I don't know how to find the coefficient of friction as if I take v^2= u^2+ 2as, there are two unknown factors which is v and s. So I don't know how to calculate.

topsquark

Well-known member
MHB Math Helper
I don't know how to find the coefficient of friction as if I take v^2= u^2+ 2as, there are two unknown factors which is v and s. So I don't know how to calculate.
skeeter is pointing out that you were given the answer in the problem statement. Look at the bold sections.

-Dan

Shah 72

Member
wait ... what?
I tried but iam getting the same ans. I have no clue.

skeeter

Well-known member
MHB Math Helper
I tried but iam getting the same ans. I have no clue.
Did you read the problem statement? It clearly states the coefficient of friction is 0.4 … why then are you trying to find the coefficient of friction when it’s given?

Shah 72

Member
Did you read the problem statement?
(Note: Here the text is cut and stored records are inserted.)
(* ===== verification/Host.v ===== *)
(** * Host names ([normalizeHost] of [internal/pipeline/request.go],
    [hostSet] of [glob.go], [hostparts.go])

    [lr] is the Unicode lower-case table beyond ASCII. *)

From stdpp Require Import base strings pretty numbers gmap list.
From S2P Require Import Prelude GoStrings.
Open Scope Z_scope.

Section Host.
Context (lr : Z -> Z).

Definition normalizeHost (host0 : bytes) : bytes :=
  let host := ToLower lr (TrimSpace host0) in
  if bool_decide (host = []) then []
  else
    let host :=
      if HasPrefix host (go "[") then
        match LastIndexByte host "]" with
        | Some i => if HasPrefix (drop (S i) host) (go ":") then take (S i) host else host
        | None => host
        end
      else
        match LastIndexByte host ":" with
        | Some i => if (CountByte host ":" =? 1)%nat then take i host else host
        | None => host
        end in
    TrimSuffix host (go ".").

Record hostSet : Type := mkHostSet { h_exact : gset bytes; h_suffixes : list bytes }.

Definition newHostSet : hostSet := mkHostSet ∅ [].

Definition addHost (h : hostSet) (pat0 : bytes) : hostSet :=
  let pat := ToLower lr pat0 in
  if HasPrefix pat (go "*.") then mkHostSet (h_exact h) (h_suffixes h ++ [drop 1 pat])
  else mkHostSet ({[pat]} ∪ h_exact h) (h_suffixes h).

Definition MatchHost (h : hostSet) (host0 : bytes) : bool :=
  let host := normalizeHost host0 in
  if bool_decide (host ∈ h_exact h) then true
  else existsb (fun suf => HasSuffix host suf) (h_suffixes h).
End Host.

Definition baseSuffixes : list bytes :=
  map go ["co.uk"; "org.uk"; "gov.uk"; "ac.uk"; "me.uk"; "net.uk"; "sch.uk";
    "com.au"; "net.au"; "org.au"; "edu.au"; "gov.au";
    "com.br"; "net.br"; "org.br";
    "com.mx"; "org.mx";
    "com.cn"; "net.cn"; "org.cn";
    "co.jp"; "ne.jp"; "or.jp";
    "co.nz"; "net.nz"; "org.nz";
    "co.za"; "org.za";
    "co.in"; "co.kr"; "com.tr"; "com.sg"; "com.hk"; "com.tw";
    "tech555.io"]%string.

Definition maxSuffixLabels : nat := 4.

(** The loop of [hostParts], from [k] down to 2. *)
Fixpoint suffixScan (labels : list bytes) (k : nat) : nat :=
  match k with
  | O | 1%nat => 1
  | S k' =>
      if bool_decide (Join (drop (length labels - k) labels) (go ".") ∈ baseSuffixes) then k
      else suffixScan labels k'
  end.

(** The host [hostParts] works on. *)
Definition partsHost (lr : Z -> Z) (host : bytes) : bytes :=
  let h := match IndexByte host ":" with Some i => take i host | None => host end in
  ToLower lr (TrimSuffix h (go ".")).

Definition hostParts (lr : Z -> Z) (host : bytes) : bytes * bytes :=
  let h := partsHost lr host in
  if bool_decide (h = []) then ([], [])
  else
    let labels := SplitByte h "." in
    let n := length labels in
    if (n <=? 1)%nat then (h, [])
    else
      let suffixLabels := suffixScan labels (Nat.min n maxSuffixLabels) in
      if (n <? suffixLabels + 1)%nat then (h, [])
      else
        let baseStart := (n - suffixLabels - 1)%nat in
        (Join (drop baseStart labels) (go "."),
         if (0 <? baseStart)%nat then Join (take baseStart labels) (go ".") else []).

Example hostParts_examples :
  map (fun h => hostParts (fun r => r) (go h))
    ["es.Brand-a.example:8080"; "cam4you.tech555.io"; "a.b.shop.co.uk."; "co.uk"; "localhost"]%string
  = [(go "brand-a.example", go "es"); (go "cam4you.tech555.io", []); (go "shop.co.uk", go "a.b");
     (go "co.uk", []); (go "localhost", [])].
Proof. vm_compute. reflexivity. Qed.

(** ** [hostParts] *)

(** The scan returns the longest listed suffix of at most [k] labels, or 1. *)
Lemma suffixScan_longest labels k :
  let j := suffixScan labels k in
  (j = 1%nat \/ Join (drop (length labels - j) labels) (go ".") ∈ baseSuffixes) /\
  forall i, (2 <= i <= k)%nat -> Join (drop (length labels - i) labels) (go ".") ∈ baseSuffixes -> (i <= j)%nat.
Proof.
  induction k as [|[|k] IH]; cbn [suffixScan]; [split; [by left|lia]..|].
  case_bool_decide as H; cbn zeta.
  - split; [by right|lia].
  - destruct IH as [H1 H2]. split; [done|]. intros i Hi Hin.
    destruct (decide (i = S (S k))) as [->|]; [done|]. apply H2; [lia|done].
Qed.

(** [hostParts] splits a host without empty labels at the registrable
    domain: [base] and [sub] recompose to the normalised host, and either the
    host is itself a bare label or public suffix (and [sub] is empty), or [base] is
    the longest listed suffix of at most [maxSuffixLabels] labels (one label when
    none is listed) with exactly one more label. *)
Theorem hostParts_registrable lr host base sub :
  let h := partsHost lr host in
  let labels := SplitByte h "." in
  hostParts lr host = (base, sub) -> Forall (fun l => l <> []) labels ->
  h = (if bool_decide (sub = []) then base else sub ++ go "." ++ base) /\
  exists k, (k = 1%nat \/ Join (drop (length labels - k) labels) (go ".") ∈ baseSuffixes) /\
    (forall i, (2 <= i <= Nat.min (length labels) maxSuffixLabels)%nat ->
       Join (drop (length labels - i) labels) (go ".") ∈ baseSuffixes -> (i <= k)%nat) /\
    ((length labels <= k)%nat /\ base = h /\ sub = [] \/
     (k < length labels)%nat /\ base = Join (drop (length labels - S k) labels) (go ".")).
Proof.
  intros h labels. unfold hostParts. fold h. fold labels. intros Heq Hl. revert Heq.
  assert (Join labels (go ".") = h) as Hj by apply Join_SplitByte.
  case_bool_decide as Hh.
  { unfold labels in Hl. rewrite Hh in Hl. inversion Hl; done. }
  destruct (Nat.leb_spec (length labels) 1) as [Hn|Hn].
  { intros [= <- <-]. split; [by rewrite bool_decide_eq_true_2|]. exists 1%nat. split_and!; [by left|lia|by left]. }
  set (k := suffixScan labels (Nat.min (length labels) maxSuffixLabels)).
  destruct (suffixScan_longest labels (Nat.min (length labels) maxSuffixLabels)) as [H1 H2]. fold k in H1, H2.
  destruct (Nat.ltb_spec (length labels) (k + 1)) as [Hk|Hk].
  { intros [= <- <-]. split; [by rewrite bool_decide_eq_true_2|]. exists k. split_and!; [done..|]. left. split; [lia|done]. }
  intros [= <- <-]. replace (length labels - k - 1)%nat with (length labels - S k)%nat by lia. split.
  - destruct (Nat.ltb_spec 0 (length labels - S k)) as [Hs|Hs].
    + assert (take (length labels - S k) labels <> []) as Ht.
      { intros E. apply (f_equal length) in E. rewrite length_take in E. simpl in E. lia. }
      rewrite bool_decide_eq_false_2 by (apply Join_nonempty; [done|by apply Forall_take]).
      rewrite <- Join_app; [by rewrite take_drop|done|].
      intros E. apply (f_equal length) in E. rewrite length_drop in E. simpl in E. lia.
    + rewrite bool_decide_eq_true_2 by done. replace (length labels - S k)%nat with 0%nat by lia.
      by rewrite drop_0.
  - exists k. split_and!; [done..|]. right. split; [lia|done].
Qed.

Lemma hostParts_registrable_witness :
  let h := go "a.b.shop.co.uk" in
  h = go "a.b" ++ go "." ++ go "shop.co.uk".
Proof.
  apply (hostParts_registrable (fun r => r) (go "a.b.Shop.co.uk.:443") (go "shop.co.uk") (go "a.b"));
    [vm_compute; reflexivity|apply (bool_decide_unpack _); vm_compute; exact I].
Defined.

(** ** [hostSet] *)

Lemma MatchHost_true lr h host :
  MatchHost lr h host = true <->
  normalizeHost lr host ∈ h_exact h \/ Exists (fun suf => HasSuffix (normalizeHost lr host) suf = true) (h_suffixes h).
Proof.
  unfold MatchHost. case_bool_decide; [tauto|]. rewrite existsb_exists, Exists_exists.
  setoid_rewrite list_elem_of_In. tauto.
Qed.

(** The hosts one [host] pattern covers. *)
Definition host_covers (lr : Z -> Z) (pat host : bytes) : Prop :=
  (exists dom, ToLower lr pat = go "*." ++ dom /\ exists sub, host = sub ++ go "." ++ dom) \/
  ((forall dom, ToLower lr pat <> go "*." ++ dom) /\ host = ToLower lr pat).

Lemma MatchHost_add lr h pat host :
  MatchHost lr (addHost lr h pat) host = true <->
  MatchHost lr h host = true \/ host_covers lr pat (normalizeHost lr host).
Proof.
  rewrite !MatchHost_true. unfold addHost, host_covers.
  destruct (HasPrefix (ToLower lr pat) (go "*.")) eqn:E; cbn [h_exact h_suffixes].
  - apply HasPrefix_spec in E as [dom E]. rewrite E, Exists_app, Exists_cons, Exists_nil.
    change (drop 1 (go "*." ++ dom)) with (go "." ++ dom). rewrite HasSuffix_spec. split.
    + intros [?|[?|[[t ?]|[]]]]; [tauto..|]. right. left. eauto.
    + intros [[?|?]|[(dom' & Hd & sub & ->)|[Hn _]]]; [tauto..| |by destruct (Hn dom)].
      apply app_inv_head in Hd as ->. right; right; left. eauto.
  - assert (forall dom, ToLower lr pat <> go "*." ++ dom) as Hn.
    { intros dom Hd. apply not_true_iff_false in E. apply E, HasPrefix_spec. eauto. }
    rewrite elem_of_union, elem_of_singleton. split; [tauto|].
    intros [[?|?]|[(dom & Hd & _)|[_ ?]]]; [tauto..|by destruct (Hn dom)|tauto].
Qed.

(** A compiled [host] matcher accepts a request host exactly when some
    pattern covers its normalised form: [*.dom] covers the proper subdomains of
    [dom] (never [dom] itself), any other pattern only its own lower-cased text. *)
Theorem hostSet_covers lr pats host :
  MatchHost lr (fold_left (addHost lr) pats newHostSet) host = true <->
  Exists (fun pat => host_covers lr pat (normalizeHost lr host)) pats.
Proof.
  transitivity (MatchHost lr newHostSet host = true \/
    Exists (fun pat => host_covers lr pat (normalizeHost lr host)) pats).
  - generalize newHostSet as s. induction pats as [|pat pats IH]; intros s; simpl.
    + rewrite Exists_nil. tauto.
    + rewrite IH, MatchHost_add, Exists_cons. tauto.
  - rewrite MatchHost_true. cbn. rewrite Exists_nil. split; [|tauto]. intros [[H|[]]|?]; [|done].
    by apply not_elem_of_empty in H.
Qed.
It clearly states the coefficient of friction is 0.4 … why then are you trying to find the coefficient of friction when it’s given?
The question asks me to. That's why this question is so confusing. And the ans in the textbook is 0.259

topsquark

Well-known member
MHB Math Helper
The question asks me to. That's why this question is so confusing. And the ans in the textbook is 0.259
Then something is wrong with the problem statement. Talk to your instructor.

-Dan

skeeter

Well-known member
MHB Math Helper
up the incline …

$a = -[10\sin(34)+4\cos(34)] = -8.91 \, m/s^2$

$\Delta x = \dfrac{0^2-3^2}{2a} = 0.51 \, m$

down the incline …

$a = \dfrac{2^2-0^2}{2 \Delta x} = 3.96 \, m/s^2$

$\mu = \dfrac{10\sin(34) - a}{10\cos(34)} = 0.2$

not a very well engineered problem, imo.

Shah 72

Member
up the incline …

$a = -[10\sin(34)+4\cos(34)] = -8.91 \, m/s^2$

$\Delta x = \dfrac{0^2-3^2}{2a} = 0.51 \, m$

down the incline …

$a = \dfrac{2^2-0^2}{2 \Delta x} = 3.96 \, m/s^2$

$\mu = \dfrac{10\sin(34) - a}{10\cos(34)} = 0.2$

not a very well engineered problem, imo.
Tha
up the incline …

$a = -[10\sin(34)+4\cos(34)] = -8.91 \, m/s^2$

$\Delta x = \dfrac{0^2-3^2}{2a} = 0.51 \, m$

down the incline …

$a = \dfrac{2^2-0^2}{2 \Delta x} = 3.96 \, m/s^2$

$\mu = \dfrac{10\sin(34) - a}{10\cos(34)} = 0.2$

not a very well engineered problem, imo.
Thank you very very much!!!